Badając wpływ wariantów DNA między ludźmi, naukowcy mogą uzyskać wgląd w genetykę chorób. Pozwala im dostosować leczenie do genetycznego składu danej osoby.

Modelowanie wariantów w konfiguracji eksperymentalnej jest powszechnym sposobem zdobywania tej wiedzy przez badaczy. System CRISPR-Cas9, szeroko stosowane narzędzie do edycji genów, pozwala naukowcom precyzyjnie zmieniać sekwencję genomu i badać wpływ tej zmienności genetycznej na funkcje komórkowe. Zrozumienie eksperymentów z edycją genomu i poprawa dokładności ich wyników ma kluczowe znaczenie dla udanych badań.

W niedawnym badaniu opublikowanym w Dziennik CRISPRNaukowcy z Mayo Clinic, Yale University, Oklahoma Medical Research University i Baylor College of Medicine zbadali system CRISPR-Cas9.

Typowy eksperyment edycji genomu składa się z trzech etapów:

1. Edycja hodowanych komórek.
2. Klonowanie komórek i selekcja klonów z zamierzoną edycją lub bez niej.
3. Porównanie klonów z zamierzoną edycją lub bez niej.

Linia klonalna to grupa komórek lub organizmów o tym samym składzie genetycznym. Linie klonalne są niezbędne w badaniach, ponieważ zapewniają spójne i powtarzalne źródło genetycznie identycznych komórek lub organizmów do eksperymentów.

Klony z zamierzonymi zmianami i bez nich są identycznymi lub bardzo podobnymi genotypami, z wyjątkiem indukowanej mutacji.

„Podejście to jest często podkreślane jako szczególnie rygorystyczne i potężne, ponieważ umożliwia porównywanie skutków pojedynczych mutacji w identycznym podłożu genetycznym” – wyjaśnia główny autor dr Alexej Abyzov, badacz z Wydziału Ilościowych Nauk o Zdrowiu w Mayo Clinic Centrum Medycyny Zindywidualizowanej. „Jednak genomy wybranych klonów mogą być różne, co narusza założenie dopasowania (z wyjątkiem edycji) genomu w porównywanych klonach”.

Zespół przeprowadził trzy niezależne eksperymenty edycji CRISPR-Cas9 i wykorzystał sekwencjonowanie całego genomu do analizy zakresu różnic genomowych w klonach. Po namnożeniu wielu klonów zbadali zmiany liczby kopii somatycznych (tj. duże zmiany strukturalne w genomie) i warianty pojedynczych nukleotydów (tj. mutacje punktowe) w każdym klonie.

Rzadko znajdowali edycje niezgodne z celem, rodzaj niezamierzonej zmiany genetycznej występującej, gdy narzędzia do edycji genów omyłkowo edytują gen lub sekwencję, która nie była zamierzonym celem.

Jednak wykryli setki do tysięcy pojedynczych mutacji nukleotydowych charakterystycznych dla każdego klonu. Klony różniły się również odmianami liczby kopii, takimi jak usunięcia i duplikacje.
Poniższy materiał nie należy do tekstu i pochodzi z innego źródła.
(** C5, on the code as it runs.  With the constants of [__init__]
    ([epsilon = 1], [num_episodes_decay = 15000], so a step of
    [1 / 15000]) and binary64 arithmetic, [epsilon] never increases, but
    after 15000 completed episodes it is still positive (about 9.06e-14):
    the quotient [1 / 15000] is rounded and the 15000 subtractions do not
    cancel exactly.  It is 0 one episode later, and from there on.
    ([train_loop_epsilon]: training for [n] episodes leaves [epsilon] at
    [epsilon_after n].) *)
Theorem epsilon_binary64_schedule (state0 : list float) (n_actions : nat)
    (low high : list float) (table : list (list (list float))) :
  let self := init state0 n_actions low high table in
  epsilon self = PrimFloat.one
  ∧ epsilon_decay self = PrimFloat.div PrimFloat.one (float_of_Z 15000)
  ∧ epsilon_after (Z.to_nat 15000) self = epsilon_residue
  ∧ PrimFloat.ltb PrimFloat.zero (epsilon_after (Z.to_nat 15000) self) = true
  ∧ PrimFloat.eqb (epsilon_after (Z.to_nat 15000) self) PrimFloat.zero = false
  ∧ (∀ k : nat,
       epsilon_after (k + Z.to_nat 15001) self = PrimFloat.zero)
  ∧ (∀ n : nat,
       PrimFloat.leb (epsilon_after (S n) self) (epsilon_after n self) = true).
Proof.
  intros self. unfold epsilon_after.
  assert (∀ n, epsilon (Nat.iter n decay_epsilon self)
               = Nat.iter n (epsilon_step (epsilon_decay self)) (epsilon self))
    as Hit by (intros n; apply decay_epsilon_iter).
  assert (∀ k, Nat.iter (k + Z.to_nat 15001)
                 (epsilon_step (epsilon_decay self)) (epsilon self)
               = PrimFloat.zero) as Hzero.
  { intros k. rewrite Nat.iter_add.
    replace (Nat.iter (Z.to_nat 15001) _ _) with PrimFloat.zero
      by (vm_compute; reflexivity).
    induction k as [| k IH]; [done |]. rewrite Nat.iter_succ, IH.
    vm_compute. reflexivity. }
  split; [reflexivity |]. split; [reflexivity |].
  split; [vm_compute; reflexivity |].
  split; [vm_compute; reflexivity |].
  split; [vm_compute; reflexivity |].
  split; [intros k; by rewrite Hit |].
  intros n. rewrite !Hit.
  destruct (le_lt_dec (Z.to_nat 15001) n) as [Hn | Hn].
  - assert (∃ k, n = (k + Z.to_nat 15001)%nat) as [k ->]
      by (exists (n - Z.to_nat 15001)%nat; lia).
    rewrite (Hzero k). rewrite <- Nat.add_succ_l, (Hzero (S k)). reflexivity.
  - apply (nonincreasing_run_spec _ (Z.to_nat 15001)); [| done].
    vm_compute. reflexivity.
Qed.

(** ** The discretiser in floating point

    The comparison of binary floats is an order on all of them but NaN;
    that is all the scan needs of it once the boundaries of a configuration
    have been computed. *)

Lemma SFltb_le_false (hi s b : spec_float) :
  SFltb hi s = false → SFleb hi b = true → SFltb b s = false.
Proof.
  unfold SFltb, SFleb, SFcompare.
  destruct hi as [[] | [] | | [] mh eh], s as [[] | [] | | [] ms es],
    b as [[] | [] | | [] mb eb]; try done; order_cases.
Qed.

Lemma SFltb_below (s lo b : spec_float) :
  SFltb s lo = true → SFleb lo b = true → SFltb b s = false.
Proof.
  unfold SFltb, SFleb, SFcompare.
  destruct lo as [[] | [] | | [] mh eh], s as [[] | [] | | [] ms es],
    b as [[] | [] | | [] mb eb]; try done; order_cases.
Qed.

Lemma SFltb_above (b' b s : spec_float) :
  SFleb b' b = true → SFltb b s = true → SFltb b' s = true.
Proof.
  unfold SFltb, SFleb, SFcompare.
  destruct b' as [[] | [] | | [] mh eh], s as [[] | [] | | [] ms es],
    b as [[] | [] | | [] mb eb]; try done; order_cases.
Qed.

(** A value above the [n]-th boundary is above the earlier ones when
    these are not above the [n]-th. *)
Lemma boundaries_below_last (lo w : spec_float) (n : nat) :
  forallb (λ j, SFleb (boundary lo w (S j)) (boundary lo w n)) (seq 0 n)
  = true →
  ∀ s : spec_float, SFltb (boundary lo w n) s = true →
    ∀ j : nat, (j < n)%nat → SFltb (boundary lo w (S j)) s = true.
Proof.
  intros Hall s Hs j Hj. rewrite forallb_forall in Hall.
  apply (SFltb_above _ (boundary lo w n)); [| done].
  apply Hall, in_seq. lia.
Qed.

Section OffTable.
Context {R : Type} `{Number R}.

Lemma q_get_not_OutOfFuel (self : QAgent R) (c0 c1 a : Z) :
  q_get self c0 c1 a ≠ OutOfFuel.
Proof.
  unfold q_get.
  destruct (getitem (q_table self) c0) as [plane | |] eqn:Hp; cbn;
    [| done | by apply getitem_not_OutOfFuel in Hp].
  destruct (getitem plane c1) as [row | |] eqn:Hr; cbn;
    [| done | by apply getitem_not_OutOfFuel in Hr].
  apply getitem_not_OutOfFuel.
Qed.

(** A cell with an index at or beyond the bucket count of its dimension
    cannot be read. *)
Lemma off_table_get (self : QAgent R) (cell : list Z) :
  table_shape self →
  (∃ (i : nat) (k : Z) (n : positive),
     cell !! i = Some k ∧ discrete_sizes self !! i = Some n ∧ Zpos n ≤ k) →
  ∀ a : Z,
    (c0 ← getitem cell 0; c1 ← getitem cell 1; q_get self c0 c1 a)
    = IndexError.
Proof.
  intros (n0 & n1 & Hsizes & Hn0 & Hplanes) (i & k & n & Hk & Hn & Hge) a.
  rewrite Hsizes in Hn.
  destruct (getitem cell 0) as [c0 | |] eqn:H0; cbn [mbind result_bind];
    [| done | by apply getitem_not_OutOfFuel in H0].
  destruct (getitem cell 1) as [c1 | |] eqn:H1; cbn [mbind result_bind];
    [| done | by apply getitem_not_OutOfFuel in H1].
  apply getitem_0_inv in H0 as [l' ->].
  apply getitem_1_inv in H1 as [rest ->].
  apply (q_get_above self n0 n1); [done | intros plane Hp; by apply Hplanes |].
  destruct i as [| [| i]]; cbn in Hk, Hn; [| | done].
  - left. injection Hk as ->. injection Hn as ->. done.
  - right. injection Hk as ->. injection Hn as ->. done.
Qed.

(** Neither the policy nor the update gets past such a cell. *)
Lemma off_table_raises (fuel : nat) (self : QAgent R) (st : list R)
    (cell : list Z) :
  table_shape self →
  get_state_index fuel self st = Ok cell →
  (∃ (i : nat) (k : Z) (n : positive),
     cell !! i = Some k ∧ discrete_sizes self !! i = Some n ∧ Zpos n ≤ k) →
  greedy_action fuel self st = IndexError
  ∧ (∀ action reward next_state,
       update fuel self st action reward next_state true = IndexError)
  ∧ (∀ action reward next_state ncell,
       get_state_index fuel self next_state = Ok ncell →
       update fuel self st action reward next_state false = IndexError).
Proof.
  intros Hshape Hc Hoff.
  pose proof (off_table_get self cell Hshape Hoff) as Hq.
  split; [| split].
  - unfold greedy_action. run_with Hc. specialize (Hq 0).
    destruct (getitem cell 0) as [c0 | |]; cbn [mbind result_bind] in *;
      [| done..].
    destruct (getitem cell 1) as [c1 | |]; cbn [mbind result_bind] in *;
      [| done..].
    by rewrite Hq.
  - intros action reward next_state. unfold update. run_with Hc.
    specialize (Hq action).
    destruct (getitem cell 0) as [c0 | |]; cbn [mbind result_bind] in *;
      [| done..].
    destruct (getitem cell 1) as [c1 | |]; cbn [mbind result_bind] in *;
      [| done..].
    by rewrite Hq.
  - intros action reward next_state ncell Hn. unfold update.
    run_with Hc. run_with Hn.
    destruct (getitem ncell 0) as [n0 | |] eqn:H0; cbn [mbind result_bind];
      [| done | by apply getitem_not_OutOfFuel in H0].
    destruct (getitem ncell 1) as [n1 | |] eqn:H1; cbn [mbind result_bind];
      [| done | by apply getitem_not_OutOfFuel in H1].
    destruct (q_get self n0 n1 0) as [q0 | |] eqn:Hq0; cbn [mbind result_bind];
      [| done | by apply q_get_not_OutOfFuel in Hq0].
    destruct (q_get self n0 n1 1) as [q1 | |] eqn:Hq1; cbn [mbind result_bind];
      [| done | by apply q_get_not_OutOfFuel in Hq1].
    destruct (q_get self n0 n1 2) as [q2 | |] eqn:Hq2; cbn [mbind result_bind];
      [| done | by apply q_get_not_OutOfFuel in Hq2].
    specialize (Hq action).
    destruct (getitem cell 0) as [c0 | |]; cbn [mbind result_bind] in *;
      [| done..].
    destruct (getitem cell 1) as [c1 | |]; cbn [mbind result_bind] in *;
      [| done..].
    by rewrite Hq.
Qed.

End OffTable.

(** *** Mountain Car in binary32 *)

Lemma mountain_car_binary32_position (s0 s1 : spec_float) :
  scan_at mountain_car_binary32 [s0; s1] 0 s0 position_low32 position_width32.
Proof. split; [done | done |]. by eexists _, _. Qed.

Lemma mountain_car_binary32_velocity (s0 s1 : spec_float) :
  scan_at mountain_car_binary32 [s0; s1] 1 s1 velocity_low32 velocity_width32.
Proof. split; [done | done |]. by eexists _, _. Qed.

Lemma mountain_car_binary32_shape : table_shape mountain_car_binary32.
Proof.
  exists 25%positive, 25%positive. split; [reflexivity |].
  split; [reflexivity |].
  intros plane [-> _]%elem_of_replicate. split; [reflexivity |].
  by intros row [-> _]%elem_of_replicate.
Qed.

Lemma mountain_car_binary64_shape : table_shape mountain_car_binary64.
Proof.
  exists 25%positive, 25%positive. split; [reflexivity |].
  split; [reflexivity |].
  intros plane [-> _]%elem_of_replicate. split; [reflexivity |].
  by intros row [-> _]%elem_of_replicate.
Qed.

Lemma mountain_car_binary32_entry (i j a : nat) :
  (i < 25)%nat → (j < 25)%nat → (a < 3)%nat →
  ∃ v, entry mountain_car_binary32 i j a = Some v.
Proof.
  destruct mountain_car_binary32_shape as (n0 & n1 & Hsizes & Hn0 & Hplanes).
  injection Hsizes as <- <-. intros Hi Hj Ha.
  apply (shape_entry mountain_car_binary32 25 25); [done | done | | |];
    cbn; lia.
Qed.

(** On which side of the boundaries the scan computes the bounds lie: the
    first boundary is not below [low]; the 25th position boundary is not
    below [high[0]], the 25th velocity boundary is, and the 26th is not;
    the boundaries up to the 25th do not exceed it. *)
Lemma mountain_car_binary32_edges :
  SFleb position_low32 (boundary position_low32 position_width32 1) = true
  ∧ SFleb velocity_low32 (boundary velocity_low32 velocity_width32 1) = true
  ∧ SFleb position_high32 (boundary position_low32 position_width32 25) = true
  ∧ SFltb (boundary velocity_low32 velocity_width32 25) velocity_high32 = true
  ∧ SFleb velocity_high32 (boundary velocity_low32 velocity_width32 26) = true
  ∧ forallb (λ j, SFleb (boundary position_low32 position_width32 (S j))
                    (boundary position_low32 position_width32 25))
      (seq 0 25) = true
  ∧ forallb (λ j, SFleb (boundary velocity_low32 velocity_width32 (S j))
                    (boundary velocity_low32 velocity_width32 25))
      (seq 0 25) = true.
Proof. repeat split; vm_compute; reflexivity. Qed.

Lemma mountain_car_binary32_high (extra : nat) :
  get_state_index (26 + extra) mountain_car_binary32
    [position_high32; velocity_high32] = Ok [24; 25].
Proof. apply (more_fuel_from 26 extra). vm_compute. reflexivity. Qed.

Lemma mountain_car_binary32_start (extra : nat) :
  get_state_index (26 + extra) mountain_car_binary32
    (state mountain_car_binary32) = Ok [9; 12].
Proof. apply (more_fuel_from 26 extra). vm_compute. reflexivity. Qed.

Lemma mountain_car_binary64_high (extra : nat) :
  get_state_index (26 + extra) mountain_car_binary64
    (observation_space_high mountain_car_binary64) = Ok [25; 24].
Proof. apply (more_fuel_from 26 extra). vm_compute. reflexivity. Qed.

Lemma mountain_car_binary64_start (extra : nat) :
  get_state_index (26 + extra) mountain_car_binary64
    (state mountain_car_binary64) = Ok [9; 12].
Proof. apply (more_fuel_from 26 extra). vm_compute. reflexivity. Qed.

Lemma velocity_off_table :
  ∃ (i : nat) (k : Z) (n : positive),
    [24; 25] !! i = Some k
    ∧ discrete_sizes mountain_car_binary32 !! i = Some n ∧ Zpos n ≤ k.
Proof.
  exists 1%nat, 25, 25%positive.
  split; [reflexivity |]. split; [reflexivity | lia].
Qed.

Lemma position_off_table :
  ∃ (i : nat) (k : Z) (n : positive),
    [25; 24] !! i = Some k
    ∧ discrete_sizes mountain_car_binary64 !! i = Some n ∧ Zpos n ≤ k.
Proof.
  exists 0%nat, 25, 25%positive.
  split; [reflexivity |]. split; [reflexivity | lia].
Qed.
Niektóre z nich miały rozmiar od kilku kilozasad (1000 kolejnych nukleotydów) do megazasad (1 000 000 kolejnych nukleotydów).

„Zmiany liczby kopii stanowią największe źródło rozbieżności genomowych wśród klonów” – mówi dr Arijit Panda, pracownik naukowy Mayo Clinic i pierwszy autor badania. „Nasze badanie pokazuje, że klony kultur wybrane po eksperymentach z edycją DNA nie mają takich samych lub bardzo podobnych genotypów, a fizyczna ekspresja genu może różnić się od zamierzonych zmian”.

Aby badacze mogli poprawnie zinterpretować eksperymenty z edycją DNA i pokazać miarodajne porównanie między edytowanymi liniami, autorzy badania zalecają:

• Przeszukiwanie klonów pod kątem mutacji i zmian dużej liczby kopii nabytych w hodowli w celu określenia największego źródła rozbieżności genomowej między liniami klonalnymi.
• Wykluczenie z rozważań klonów ze zmianami lub mutacjami o dużej liczbie kopii, które mogą mieć konsekwencje funkcjonalne.
• Porównanie mieszanki wielu nieedytowanych klonów z klonami edytowanymi w celu osłabienia możliwego efektu mutacji w każdym klonie.

Dr Abyzov mówi, że potrzebne są dalsze badania, aby określić najlepszą i najbardziej opłacalną strategię badań przesiewowych przed włączeniem tych zaleceń do badań nad edycją genów CRISPR-Cas9 w Mayo Clinic.